Pharmacological and Genetic Targeting of Inflammatory Chemokine Receptors CCR1, CCR2, and CCR5 in Atherosclerosis: A Systematic Review and Meta-Analysis of Preclinical Studies.

Abstract

BACKGROUND: Inflammatory chemokine receptors encompassing CCR1, CCR2, CCR3, and CCR5 orchestrate the recruitment of leukocytes during inflammation. In atherosclerosis, there is ongoing controversy surrounding the precise role each inflammatory chemokine receptor plays in the disease process. We thus performed a systematic review and meta-analysis to examine the effects of inflammatory chemokine receptor inhibition on experimental atherosclerotic burden.

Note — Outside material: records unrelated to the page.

Lemma cursor_next_inv s k c out :
  cursor_inv s k c out ->
  cursor_inv s (S k) (snd (cursor_next s c)) (record_step out (fst (cursor_next s c))).
Proof.
  intros [| n t fs Hlen Hle Hpos Hfs | k' out' Hpos ->]; cbn [cursor_next].
  - destruct (len s) as [n|e] eqn:Hlen.
    + apply (loop_next_inv s n 0%nat []); [assumption | lia | reflexivity].
    + cbn [fst snd record_step]. apply inv_finished; [lia|].
      unfold _IndexableSequence_iter. rewrite Hlen. reflexivity.
  - apply loop_next_inv; assumption.
  - cbn [fst snd record_step]. apply inv_finished; [lia | reflexivity].
Qed.

(** Advancing one cursor leaves the other as it is, so both invariants
    are kept along any schedule. *)
Lemma interleave_inv s schedule : forall w k1 k2,
  cursor_inv s k1 (cur1 w) (out1 w) ->
  cursor_inv s k2 (cur2 w) (out2 w) ->
  cursor_inv s (k1 + advances true schedule)
             (cur1 (interleave s schedule w)) (out1 (interleave s schedule w))
  /\ cursor_inv s (k2 + advances false schedule)
             (cur2 (interleave s schedule w)) (out2 (interleave s schedule w)).
Proof.
  induction schedule as [|b schedule IH]; intros w k1 k2 H1 H2.
  - unfold advances. cbn. rewrite !Nat.add_0_r. split; assumption.
  - destruct b; cbn [interleave].
    + destruct (cursor_next s (cur1 w)) as [r c] eqn:E.
      pose proof (cursor_next_inv s k1 _ _ H1) as H1'. rewrite E in H1'.
      cbn [fst snd] in H1'.
      specialize (IH (TwoCursors c (record_step (out1 w) r) (cur2 w) (out2 w))
                     (S k1) k2 H1' H2).
      unfold advances in *. cbn [List.filter Bool.eqb length].
      rewrite <- plus_n_Sm. exact IH.
    + destruct (cursor_next s (cur2 w)) as [r c] eqn:E.
      pose proof (cursor_next_inv s k2 _ _ H2) as H2'. rewrite E in H2'.
      cbn [fst snd] in H2'.
      specialize (IH (TwoCursors (cur1 w) (out1 w) c (record_step (out2 w) r))
                     k1 (S k2) H1 H2').
      unfold advances in *. cbn [List.filter Bool.eqb length].
      rewrite <- plus_n_Sm. exact IH.
Qed.

Lemma cursor_inv_done s k c out :
  cursor_inv s k c out -> (steps_needed s <= k)%nat -> out = _IndexableSequence_iter s.
Proof.
  unfold steps_needed.
  intros [| n t fs Hlen Hle Hpos Hfs | k' out' Hpos ->] Hk.
  - destruct (len s); lia.
  - rewrite Hlen in Hk. lia.
  - reflexivity.
Qed.

(** C9. Two cursors taken from one sequence and advanced in any
    interleaving each yield the complete frame sequence of
    [_IndexableSequence.__iter__], once each has been advanced often enough
    to be exhausted; the two yield the same frames and end the same way. *)
Theorem two_cursors_same_frames (s : Seq) (schedule : list bool) :
  (steps_needed s <= advances true schedule)%nat ->
  (steps_needed s <= advances false schedule)%nat ->
  out1 (interleave s schedule two_fresh) = _IndexableSequence_iter s
  /\ out2 (interleave s schedule two_fresh) = _IndexableSequence_iter s
  /\ out1 (interleave s schedule two_fresh) = out2 (interleave s schedule two_fresh).
Proof.
  intros H1 H2.
  destruct (interleave_inv s schedule two_fresh 0 0 (inv_fresh s) (inv_fresh s))
    as [I1 I2].
  pose proof (cursor_inv_done _ _ _ _ I1 H1) as E1.
  pose proof (cursor_inv_done _ _ _ _ I2 H2) as E2.
  split; [exact E1 | split; [exact E2 | congruence]].
Qed.

End CursorFacts.

(** At the single-frame demo sequence, its two cursors advanced
    alternately. *)
Lemma two_cursors_same_frames_witness :
  out1 (interleave Demo.txy [true; false; false; true] two_fresh)
    = _IndexableSequence_iter Demo.txy
  /\ out2 (interleave Demo.txy [true; false; false; true] two_fresh)
    = _IndexableSequence_iter Demo.txy
  /\ out1 (interleave Demo.txy [true; false; false; true] two_fresh)
    = out2 (interleave Demo.txy [true; false; false; true] two_fresh).
Proof.
  apply (two_cursors_same_frames Demo.txy [true; false; false; true]);
    vm_compute; lia.
Defined.

(* ===================================================================== *)
(** * The HDF5 adapter                                                    *)
(* ===================================================================== *)

(** Whatever swaps the loop of [_get_frame] computes, it returns the frame
    it was given. *)
Lemma swap_loop_unchanged {A} axes : forall swapper (frame f : ndarray A),
  swap_loop axes swapper frame = Ok f -> f = frame.
Proof.
  induction axes as [|i axes IH]; intros swapper frame f; cbn [swap_loop].
  - congruence.
  - destruct (argmin (drop i swapper)) as [k|]; [|discriminate].
    cbn [mbind result_bind]. destruct (_ =? _)%nat; [apply IH|].
    destruct (swapaxes frame i (k + i)) as [fr'|]; [|discriminate].
    cbn [mbind result_bind]. apply IH.
Qed.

METHODS: We performed a systematic literature search of PubMed/MEDLINE, Embase, and Web of Science for studies on the pharmacological and/or genetic manipulation of inflammatory chemokine receptors in murine models of atherosclerosis or hyperlipidemia. We extracted data on lesion size and morphological composition as primary outcomes, and plasma lipid profile and mouse body weight as secondary outcomes. We used a random effects model to calculate the pooled effect size across studies as the standardized mean difference (SMD) with 95% CIs. RESULTS: A total of 38 studies of experimental atherosclerosis (CCR1: n=9, CCR2: n=24, CCR5: n=13) were included. Genetic or pharmacological inhibition of CCR2 and CCR5 significantly reduced lesion size (CCR2: SMD=-1.14 [95% CI, -1.47 to -0.81]; CCR5: SMD=-1.06 [95% CI, -1.64 to -0.48]), (CCR2: SMD=-0.72 [95% CI, -1.15 to -0.29]; CCR5: SMD=-1.92 [95% CI, -2.58 to -1.26]) and macrophage load (CCR2: SMD=-1.35 [95% CI, -1.97 to -0.74], CCR5: SMD=-1.29 [95% CI, -2.39 to -0.20]), (CCR2: SMD=-0.86 [95% CI, -1.43 to -0.29]; CCR5: SMD=-1.69 [95% CI, -2.69 to -0.69]), respectively. Pharmacological (but not genetic) targeting of CCR1 significantly reduced lesion size, with protection observed only in males when both approaches were considered. CONCLUSIONS: Our analysis suggests that inhibition of either CCR2 or CCR5 is protective in experimental atherosclerosis, while the effect of CCR1 intervention is less clear with potential beneficial effects in male populations.